Abstract During infections, naive CD8 T cells differentiate into terminal effector cells (TE) and long-lived memory CD8 T cells that recirculate through lymphoid organs using the vasculature (TCIRC), and tissue resident memory (TRM) cells that do not recirculate. The transcriptional control that delineates differentiation of TE cells from memory cell subsets is still unclear. DNA motifs recognized by ETS-family transcription factors (TFs) are highly frequent in cis-regulatory regions that become chromatin accessible in naïve CD8 T cells 24 hours after TCR stimulation, and in mature memory T cell subsets. The ETS-family is encoded by 27 genes, and expression analyses revealed Ets1 is the most highly expressed member. Ets1 is transiently downregulated during activation and is re-expressed in TCIRC cells, but remains lower in intestinal TRM cells.
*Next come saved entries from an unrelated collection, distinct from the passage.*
(** * The Child SA invariant

    Every operation of [IkeChild] keeps the hub, the session and the tunnel in
    step, never fails to retire what it means to, and leaves nothing behind when
    it refuses. *)

(** ** Changing the set of live SPIs *)

Lemma wired_perm w s' :
  wired w → live (sess w) ≡ₚ live s' → Child s' = Child (sess w) → mux s' = mux (sess w) → handlers s' = handlers (sess w) →
  wired (set_sess w s').
Proof.
  intros [Hh Hnd Hz Hhub Ht (sa&Hsa&Hd&Ho&Hn)] Hp Hc Hm Hhd. split; simpl.
  - congruence.
  - by rewrite <- Hp.
  - by rewrite <- Hp.
  - intros spi. rewrite Hm, Hhub, Hp. done.
  - done.
  - exists sa. rewrite Hc. split_and!; try done. rewrite Hd. by rewrite Hp.
Qed.

Lemma child_apart s spi : NoDup (live s) → 0 ∉ live s → spi ∈ slot (retiring s) ++ (retired s).*1 → LocalSPI (Child s) ≠ spi.
Proof.
  unfold live. intros Hnd Hz Hin Heq. unfold slot at 1 in Hnd. unfold slot at 1 in Hz.
  destruct (Z.eqb_spec (LocalSPI (Child s)) 0) as [E|E]; [simpl in Hz; apply Hz; rewrite <- E, Heq; done|].
  simpl in Hnd. apply NoDup_cons in Hnd as [Hni _]. by rewrite Heq in Hni.
Qed.

(** Removing one SPI at once. *)
Lemma retire_now w spi now s' :
  wired w → live (sess w) ≡ₚ spi :: live s' → mux s' = mux (sess w) → handlers s' = handlers (sess w) →
  (LocalSPI (Child s') = LocalSPI (Child (sess w)) ∧ LocalSPI (Child (sess w)) ≠ spi ∨
   LocalSPI (Child s') = 0 ∧ LocalSPI (Child (sess w)) = spi) →
  ∃ w', retireInboundLocked w spi false now = (w', Ok ()) ∧ sess w' = sess w ∧ wired (set_sess w' s').
Proof.
  intros [Hh Hnd Hz Hhub [Ht HW] (sa&Hsa&Hd&Ho&Hn)] Hp Hm Hhd Hc. unfold retireInboundLocked. simpl. rewrite Hh.
  assert (spi ∈ live (sess w)) as Hin by (rewrite Hp; left).
  assert (is_Some (inbound sa !! spi)) as Hins by (apply elem_of_dom; rewrite Hd; set_solver).
  pose proof (retire_installed (tun w) sa spi Hsa Hins) as Hok.
  destruct (retire (tun w) spi) as [t| |] eqn:Hr; try done.
  destruct (retire_spec (tun w) spi t Ht Hr) as (Ht'&HW'&sa0&sa'&Hsa0&Hsa'&Hi&Hout). rewrite Hsa in Hsa0. injection Hsa0 as <-.
  rewrite Hp in Hnd. apply NoDup_cons in Hnd as [Hni Hnd]. eexists. split; [done|]. split; [done|]. split; simpl.
  - congruence.
  - done.
  - rewrite Hp in Hz. set_solver.
  - intros k. unfold unclaim. pose proof (proj2 (Hhub spi) Hin) as Hspi. rewrite Hspi, Nat.eqb_refl, Hm.
    rewrite lookup_delete_Some, Hhub, Hp, elem_of_cons. split; [by intros [? [?|?]]|]. intros Hk. split; [by intros <-|by right].
  - split; [done|lia].
  - exists sa'. split; [done|]. split_and!.
    + rewrite Hi, dom_delete_L, Hd, Hp. simpl. set_solver.
    + destruct (Z.eqb_spec (outboundSPI sa) spi); injection Hout as Hon Hos; rewrite Hos; destruct Hc as [[-> Hc]|[-> Hc]]; congruence.
    + destruct (Z.eqb_spec (outboundSPI sa) spi); injection Hout as Hon Hos; rewrite Hon; destruct Hc as [[-> Hc]|[-> Hc]]; try done; congruence.
Qed.

Lemma slot_some c : LocalSPI c ≠ 0 → slot c = [LocalSPI c].
Proof. unfold slot. by destruct (Z.eqb_spec (LocalSPI c) 0). Qed.

(** The replaced SA goes to the drain. *)
Lemma retire_replaced w clock now :
  world_ok clock w → clock ≤ now → LocalSPI (retiring (sess w)) ≠ 0 →
  ∃ w', retireInboundLocked w (LocalSPI (retiring (sess w))) true now = (w', Ok ()) ∧
    Child (sess w') = Child (sess w) ∧ retired (sess w') = retired (sess w) ++ [(LocalSPI (retiring (sess w)), now + childRetireDelay (sess w))] ∧
    childRetireDelay (sess w') = childRetireDelay (sess w) ∧
    world_ok now (set_sess w' (set_retiring (sess w') noChild (retiringBy (sess w')))).
Proof.
  intros [Hw [Hdl Hs Hr Hrt]] Hcl Hne. unfold retireInboundLocked. rewrite (proj2 (Z.ltb_lt _ _)) by done. simpl.
  eexists. split; [done|]. split_and!; try done. split.
  - apply (wired_perm w (set_retiring (set_retired (sess w) (retired (sess w) ++ [(LocalSPI (retiring (sess w)), now + childRetireDelay (sess w))])) noChild
      (retiringBy (sess w)))); try done. unfold live. simpl.
    rewrite (slot_some (retiring (sess w))) by done. rewrite fmap_app. simpl.
    apply Permutation_app_head. rewrite (Permutation_app_comm _ [_]). done.
  - split; simpl; try done.
    + rewrite fmap_app. simpl. apply StronglySorted_app_2; [|done|by repeat constructor].
      intros x1 x2 (r&->&Hin)%list_elem_of_fmap ->%list_elem_of_singleton.
      pose proof (proj1 (Forall_forall _ _) Hr r Hin) as Hle. simpl in Hle. lia.
    + apply Forall_app. split; [|by apply Forall_singleton; simpl; lia].
      eapply Forall_impl; [exact Hr|]. intros r Hle. simpl in Hle. lia.
Qed.

(** ** Expiry *)

(** Dropping what is due, from a list in order, leaves only what is not. *)
Lemma expireLoop_spec due w now clock clk :
  retired (sess w) = due → world_ok clk w →
  ∃ w', expireLoop due w now clock = (w', Ok ()) ∧ world_ok clk w' ∧ Child (sess w') = Child (sess w) ∧
    retiring (sess w') = retiring (sess w) ∧ retiringBy (sess w') = retiringBy (sess w) ∧
    ∃ gone, due = gone ++ retired (sess w') ∧ Forall (λ r, r.2 ≤ now) gone ∧ Forall (λ r, now < r.2) (retired (sess w')).
Proof.
  revert w. induction due as [|r due IH]; intros w Hd Hok; cbn [expireLoop].
  { exists w. split; [done|]. split; [done|]. split_and!; try done. exists []. rewrite Hd. by repeat constructor. }
  destruct Hok as [Hw Hti]. pose proof Hti as [Hdl Hs Hr Hrt]. rewrite Hd in Hs, Hr. simpl in Hs. apply StronglySorted_inv in Hs as [Hs Hall].
  destruct (Z.ltb_spec now r.2) as [Hlt|Hge].
  { exists w. split; [done|]. split; [done|]. split_and!; try done. exists []. rewrite Hd. split; [done|]. split; [constructor|].
    constructor; [done|]. rewrite Forall_fmap in Hall. eapply Forall_impl; [exact Hall|]. intros q Hq. simpl in Hq. lia. }
  assert (live (sess w) ≡ₚ r.1 :: live (set_retired (sess w) due)) as Hp.
  { unfold live. simpl. rewrite Hd. simpl. rewrite !app_assoc. by rewrite <- Permutation_middle. }
  destruct (retire_now w r.1 clock (set_retired (sess w) due) Hw Hp) as (w1&Hr1&Hs1&Hw1); try done.
  { left. split; [done|]. apply child_apart; [apply Hw|apply Hw|]. rewrite Hd. set_solver. }
  rewrite Hr1. rewrite Hs1, Hd. simpl. rewrite drop_0.
  destruct (IH (set_sess w1 (set_retired (sess w) due))) as (w'&He&Hok'&Hc&Hrt'&Hrb&gone&Hg&Hgf&Hleft); [done| |].
  { split; [done|]. apply Forall_cons in Hr as [_ Hr]. by split. }
  exists w'. split; [done|]. split; [done|]. split_and!; try done. exists (r :: gone). rewrite Hg at 1. split; [done|].
  split; [by constructor; [lia|]|done].
Qed.

Lemma timely_later clock clock' s : clock ≤ clock' → timely clock s → timely clock' s.
Proof.
  intros Hc [Hd Hs Hr Hrt]. split; try done.
  - eapply Forall_impl; [exact Hr|]. intros r Hle. simpl in Hle. lia.
  - intros Hne. specialize (Hrt Hne). lia.
Qed.

Lemma world_later clock clock' w : clock ≤ clock' → world_ok clock w → world_ok clock' w.
Proof. intros ? [? ?]. split; [done|]. by eapply timely_later. Qed.

Lemma expire_spec w now clock clk :
  world_ok clk w → clk ≤ clock → now ≤ clock →
  ∃ w', expireRetiredChildren w now clock = (w', Ok ()) ∧ world_ok clock w' ∧ Child (sess w') = Child (sess w) ∧
    (LocalSPI (retiring (sess w')) ≠ 0 → now < retiringBy (sess w') ≤ clk + retirementDeadline) ∧
    Forall (λ r, now < r.2) (retired (sess w')).
Proof.
  intros Hok Hclk Hnow. unfold expireRetiredChildren. pose proof (ti_retiring _ _ (proj2 Hok)) as Hby.
  destruct (Z.eqb_spec (LocalSPI (retiring (sess w))) 0) as [Hz|Hne]; cbn [negb andb].
  - destruct (expireLoop_spec (retired (sess w)) w now clock clk eq_refl Hok) as (w'&He&Hok'&Hc&Hr&_&gone&_&_&Hf).
    exists w'. split; [done|]. split; [by apply (world_later clk)|]. split; [done|]. split; [by rewrite Hr|done].
  - specialize (Hby Hne). destruct (Z.ltb_spec now (retiringBy (sess w))) as [Hlt|Hge]; cbn [negb].
    + destruct (expireLoop_spec (retired (sess w)) w now clock clk eq_refl Hok) as (w'&He&Hok'&Hc&Hr&Hb&gone&_&_&Hf).
      exists w'. split; [done|]. split; [by apply (world_later clk)|]. split; [done|]. split; [|done]. intros _. rewrite Hb. lia.
    + destruct (retire_replaced w clk clock Hok Hclk Hne) as (w1&Hr1&Hc1&_&_&Hok1). rewrite Hr1. cbv zeta.
      set (w2 := set_sess w1 _) in *.
      destruct (expireLoop_spec (retired (sess w2)) w2 now clock clock eq_refl Hok1) as (w'&He&Hok'&Hc&Hr&_&gone&_&_&Hf).
      exists w'. split; [done|]. split; [done|]. split; [by rewrite Hc|]. split; [rewrite Hr; by intros []|done].
Qed.

(** ** Replacement *)

Lemma canReplace_fresh s spi :
  spi ≠ 0 → canReplaceChild s spi = Ok () ↔ LocalSPI (retiring s) = 0 ∧ spi ∉ live s.
Proof.
  intros Hz. unfold canReplaceChild. destruct (Z.eqb_spec (LocalSPI (retiring s)) 0) as [Hr|Hr]; cbn [negb]; [|naive_solver].
  unfold live. assert (slot (retiring s) = []) as -> by (unfold slot; by rewrite Hr).
  assert (spi ∈ slot (Child s) ↔ spi = LocalSPI (Child s)) as Hsl.
  { unfold slot. destruct (Z.eqb_spec (LocalSPI (Child s)) 0); set_solver. }
  assert (existsb (λ r : Z * Z, spi =? r.1) (retired s) = bool_decide (spi ∈ (retired s).*1)) as ->.
  { apply eq_bool_prop_intro. rewrite bool_decide_spec, Is_true_true, existsb_exists, list_elem_of_fmap.
    setoid_rewrite Z.eqb_eq. split; intros (r&?&?); exists r; [split; [done|] | split; [|done]]; by apply list_elem_of_In. }
  destruct (Z.eqb_spec spi (LocalSPI (Child s))) as [->|Hne].
  - split; [done|]. intros [_ Hni]. set_solver.
  - case_bool_decide as Hin; split; try done; [intros [_ Hni]; set_solver|]. intros _. split; [done|]. simpl. set_solver.
Qed.

Lemma RegisterESP_inv h m spi h' :
  RegisterESP h m spi = Ok h' → spi ≠ 0 ∧ esp h' = <[spi := m]> (esp h) ∧ (esp h !! spi = None ∨ esp h !! spi = Some m) ∧
    h' = set_tables h (ike h) (<[spi := m]> (esp h)).
Proof.
  unfold RegisterESP. destruct (Z.eqb_spec spi 0); [done|]. destruct (isClosed h m); [done|].
  unfold claim. destruct (esp h !! spi) as [o|]; [destruct (Nat.eqb_spec o m) as [->|]; [|done]|]; intros [= <-]; split_and!; auto.
Qed.

(** A handler that fails after the registration leaves the table as it was. *)
Lemma unregister_undo h m spi h' :
  RegisterESP h m spi = Ok h' → esp h !! spi ≠ Some m → UnregisterESP h' m spi = h.
Proof.
  intros (_&_&Hn&->)%RegisterESP_inv Hne. destruct Hn as [Hn|Hn]; [|done]. unfold UnregisterESP, unclaim. simpl.
  rewrite lookup_insert_eq, Nat.eqb_refl. rewrite delete_insert_id by done. by destruct h.
Qed.

Section laws.
Context `{CL : CryptoLaws}.

Lemma newESPAEAD_safe id bits key : safe (newESPAEAD id bits key).
Proof.
  unfold newESPAEAD. destruct (id =? ENCRAESGCM16).
  - cbn [keyLen saltLen]. set (k := Z.to_nat (bits / 8)). destruct (negb _ && _ && _) eqn:Ek; [done|].
    destruct (negb (length key =? k + 4)%nat) eqn:El; [done|]. apply negb_false_iff, Nat.eqb_eq in El.
    rewrite slice_ok by lia. rbind. destruct (aesgcm_ok (take (k - 0) (drop 0 key))) as (a & -> & _); [|done].
    rewrite length_take, length_drop. destruct (Nat.eqb_spec k 16), (Nat.eqb_spec k 24), (Nat.eqb_spec k 32); simpl in Ek; try done; lia.
  - destruct (id =? ENCRChaCha20Poly1305); [|done]. cbn [keyLen saltLen]. destruct (_ && _); [done|].
    destruct (negb (length key =? 32 + 4)%nat) eqn:El; [done|]. apply negb_false_iff, Nat.eqb_eq in El.
    rewrite slice_ok by lia. rbind. destruct (chacha_ok (take (32 - 0) (drop 0 key))) as (a & -> & _); [|done].
    rewrite length_take, length_drop. lia.
Qed.

Lemma install_safe t child : safe (install t child).
Proof.
  unfold install. apply safe_bind; [|intros out _; apply safe_bind; [|intros in_ _]].
  - unfold NewOutbound. apply safe_bind; [apply newESPAEAD_safe|]. intros [a p] Hn. apply EspOpen.newESPAEAD_ok in Hn as (_&_&_&Hk).
    cbn [snd] in *. rewrite from_ok by lia. done.
  - unfold NewInbound. apply safe_bind; [apply newESPAEAD_safe|]. intros [a p] Hn. apply EspOpen.newESPAEAD_ok in Hn as (_&_&_&Hk).
    cbn [snd] in *. rewrite from_ok by lia. done.
  - by destruct (_ !! _).
Qed.

Lemma live_promote s child now :
  LocalSPI (retiring s) = 0 → LocalSPI child ≠ 0 → live (promote s child now) = LocalSPI child :: live s.
Proof.
  intros Hr Hc. unfold promote, live. assert (slot (retiring s) = []) as Hsr by (unfold slot; by rewrite Hr).
  destruct (Z.eqb_spec (LocalSPI (Child s)) 0) as [Hz|Hz]; simpl; rewrite (slot_some child) by done; simpl.
  - rewrite Hsr. by unfold slot; rewrite Hz.
  - by rewrite Hsr.
Qed.

(** A replacement either happens whole or leaves everything as it was. *)
Lemma replaceChild_spec w child now clk :
  world_ok clk w → clk ≤ now →
  match replaceChild w child now with
  | (w', Ok _) => world_ok now w' ∧ Child (sess w') = child ∧ (LocalSPI child ∉ live (sess w)) ∧ live (sess w') = LocalSPI child :: live (sess w)
  | (w', Err _) => w' = w
  | (_, Panic) => False
  end.
Proof.
  intros [Hw Ht] Hn. unfold replaceChild.
  destruct (canReplaceChild (sess w) (LocalSPI child)) as [[]|e|] eqn:Hcan; [|done|].
  2: { unfold canReplaceChild in Hcan. repeat case_match; done. }
  destruct (RegisterESP (hub w) (mux (sess w)) (LocalSPI child)) as [h|e|] eqn:Hreg; [|done|].
  2: { unfold RegisterESP in Hreg. repeat case_match; done. }
  pose proof (RegisterESP_inv _ _ _ _ Hreg) as (Hz&He&_&_). apply (canReplace_fresh (sess w)) in Hcan as [Hr Hni]; [|done].
  assert (esp (hub w) !! LocalSPI child ≠ Some (mux (sess w))) as Hown by (by intros ?%(wi_hub w Hw)).
  rewrite (wi_handlers w Hw). pose proof (install_safe (tun w) child) as Hsafe.
  destruct (install (tun w) child) as [t|e|] eqn:Hin; [|rewrite (unregister_undo _ _ _ _ Hreg Hown); by destruct w|done].
  destruct Hw as [Hh Hnd Hzl Hhub [Hto HW] (sa&Hsa&Hd&Ho&Hon)].
  destruct (install_spec (tun w) child t Hto HW Hin) as (Ht'&HW'&s'&o&p&Hs'&Hos&_&Hspi&Hinb&_).
  pose proof (live_promote (sess w) child now Hr Hz) as Hlive. split_and!.
  - split.
    + split; cbn [sess hub tun].
      * unfold promote. by destruct (negb _).
      * rewrite Hlive. by apply NoDup_cons.
      * rewrite Hlive. set_solver.
      * intros spi. assert (mux (promote (sess w) child now) = mux (sess w)) as -> by (unfold promote; by destruct (negb _)).
        rewrite He, Hlive, elem_of_cons, <- Hhub. destruct (decide (spi = LocalSPI child)) as [->|Hne].
        -- rewrite lookup_insert_eq. naive_solver.
        -- rewrite lookup_insert_ne by done. naive_solver.
      * split; [done|lia].
      * exists s'. split; [done|]. assert (Child (promote (sess w) child now) = child) as -> by (unfold promote; by destruct (negb _)).
        split_and!; [|done|naive_solver]. rewrite Hinb, Hsa, dom_insert_L. cbn [from_option]. by rewrite Hd, Hlive.
    + destruct Ht as [Hdl Hs Hrt _]. unfold promote. cbn [sess]. destruct (negb _); split; simpl; try done;
        try (eapply Forall_impl; [exact Hrt|]; intros r Hle; simpl in Hle; lia); lia.
  - cbn [sess]. unfold promote. by destruct (negb _).
  - done.
  - done.
Qed.
End laws.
P14 CD8 T cells responding to acute LCMV infection that were depleted of Ets1 using retrovirally-delivered shRNAmirs preferentially became KLRG1hi CD127lo TE-like cells, and their numbers in the circulation rapidly declined, resulting in an absence of long-lived effector cells and residual numbers of central memory-like cells. Concomitantly, Ets1-depleted cells re-distributed into the gut TRM compartment and had increased fractions of CD69hi CD103hi cells. Early after infection in the spleen, a larger fraction of Ets1-depleted P14 cells express CCR9 and α4β7. Depletion or overexpression of Ets1 in P14 cells both indicate it negatively regulates CD25 and Prdm1 expression, and promotes Tcf7 and Bcl6 expression. These results suggest that Ets1 functions early during CD8 T cell activation to establish the normal pattern of TCIRC and TRM cell differentiation during acute viral infection.